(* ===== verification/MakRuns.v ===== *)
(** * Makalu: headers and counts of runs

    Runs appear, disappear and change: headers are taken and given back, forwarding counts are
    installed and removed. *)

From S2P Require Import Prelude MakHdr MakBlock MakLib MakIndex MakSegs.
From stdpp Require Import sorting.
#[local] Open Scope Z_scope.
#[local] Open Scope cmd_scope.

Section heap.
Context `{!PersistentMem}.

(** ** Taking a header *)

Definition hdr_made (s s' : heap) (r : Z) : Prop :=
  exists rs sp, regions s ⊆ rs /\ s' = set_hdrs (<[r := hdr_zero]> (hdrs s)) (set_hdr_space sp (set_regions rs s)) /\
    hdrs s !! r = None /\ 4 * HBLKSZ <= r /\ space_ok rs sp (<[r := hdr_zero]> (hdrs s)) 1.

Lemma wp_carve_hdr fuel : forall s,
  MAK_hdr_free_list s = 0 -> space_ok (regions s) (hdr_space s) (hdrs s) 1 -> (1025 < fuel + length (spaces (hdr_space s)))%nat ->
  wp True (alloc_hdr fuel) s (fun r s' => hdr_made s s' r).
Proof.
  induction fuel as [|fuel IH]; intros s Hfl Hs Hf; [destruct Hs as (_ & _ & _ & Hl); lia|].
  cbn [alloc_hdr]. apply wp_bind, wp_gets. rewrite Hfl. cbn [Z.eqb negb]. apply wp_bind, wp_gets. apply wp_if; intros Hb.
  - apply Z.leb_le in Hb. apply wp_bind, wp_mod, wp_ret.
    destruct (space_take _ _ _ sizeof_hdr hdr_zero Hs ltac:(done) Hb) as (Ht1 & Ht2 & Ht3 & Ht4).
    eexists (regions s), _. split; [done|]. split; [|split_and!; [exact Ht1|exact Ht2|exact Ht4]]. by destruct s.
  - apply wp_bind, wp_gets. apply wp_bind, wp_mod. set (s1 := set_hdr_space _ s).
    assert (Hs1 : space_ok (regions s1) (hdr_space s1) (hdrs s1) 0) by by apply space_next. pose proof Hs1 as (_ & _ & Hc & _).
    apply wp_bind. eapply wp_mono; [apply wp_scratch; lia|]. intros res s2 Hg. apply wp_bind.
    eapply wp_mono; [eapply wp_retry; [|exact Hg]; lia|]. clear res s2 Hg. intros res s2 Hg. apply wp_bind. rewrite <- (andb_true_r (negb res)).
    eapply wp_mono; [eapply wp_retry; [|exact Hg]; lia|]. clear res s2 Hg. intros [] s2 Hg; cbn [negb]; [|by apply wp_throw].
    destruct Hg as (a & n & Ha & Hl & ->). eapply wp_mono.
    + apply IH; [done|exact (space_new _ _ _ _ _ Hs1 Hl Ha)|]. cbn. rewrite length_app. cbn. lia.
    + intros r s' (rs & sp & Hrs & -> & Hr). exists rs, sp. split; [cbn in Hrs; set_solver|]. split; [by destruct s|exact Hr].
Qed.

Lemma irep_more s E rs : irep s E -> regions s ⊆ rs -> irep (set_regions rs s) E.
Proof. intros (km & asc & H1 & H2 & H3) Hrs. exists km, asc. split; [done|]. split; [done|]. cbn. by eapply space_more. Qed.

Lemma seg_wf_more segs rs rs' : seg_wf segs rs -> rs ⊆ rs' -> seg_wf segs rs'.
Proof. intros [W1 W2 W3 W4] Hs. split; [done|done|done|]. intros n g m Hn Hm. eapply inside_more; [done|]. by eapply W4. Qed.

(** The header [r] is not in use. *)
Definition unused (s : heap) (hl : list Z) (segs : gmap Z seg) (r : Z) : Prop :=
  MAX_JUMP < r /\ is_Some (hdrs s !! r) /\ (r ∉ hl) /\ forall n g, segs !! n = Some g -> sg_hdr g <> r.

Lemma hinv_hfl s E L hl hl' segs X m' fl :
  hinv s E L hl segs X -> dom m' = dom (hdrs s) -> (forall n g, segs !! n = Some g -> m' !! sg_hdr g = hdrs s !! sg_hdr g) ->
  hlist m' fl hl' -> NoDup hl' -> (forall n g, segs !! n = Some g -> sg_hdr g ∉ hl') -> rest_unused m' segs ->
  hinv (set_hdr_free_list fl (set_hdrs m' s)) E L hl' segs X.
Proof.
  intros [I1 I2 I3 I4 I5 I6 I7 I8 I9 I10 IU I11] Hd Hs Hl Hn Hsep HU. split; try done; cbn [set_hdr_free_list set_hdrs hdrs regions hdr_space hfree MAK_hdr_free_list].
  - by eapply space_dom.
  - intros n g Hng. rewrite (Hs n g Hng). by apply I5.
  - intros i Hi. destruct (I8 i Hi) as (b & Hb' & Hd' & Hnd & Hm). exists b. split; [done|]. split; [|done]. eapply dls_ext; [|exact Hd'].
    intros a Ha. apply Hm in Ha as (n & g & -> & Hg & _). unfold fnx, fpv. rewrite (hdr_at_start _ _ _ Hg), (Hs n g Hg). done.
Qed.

◆ ◆ ◆ ◆

| Try it |
Copy out each line of the listing that holds the string "Lemma".

| The answer |
Lemma wp_carve_hdr fuel : forall s,
Lemma irep_more s E rs : irep s E -> regions s ⊆ rs -> irep (set_regions rs s) E.
Lemma seg_wf_more segs rs rs' : seg_wf segs rs -> rs ⊆ rs' -> seg_wf segs rs'.
Lemma hinv_hfl s E L hl hl' segs X m' fl :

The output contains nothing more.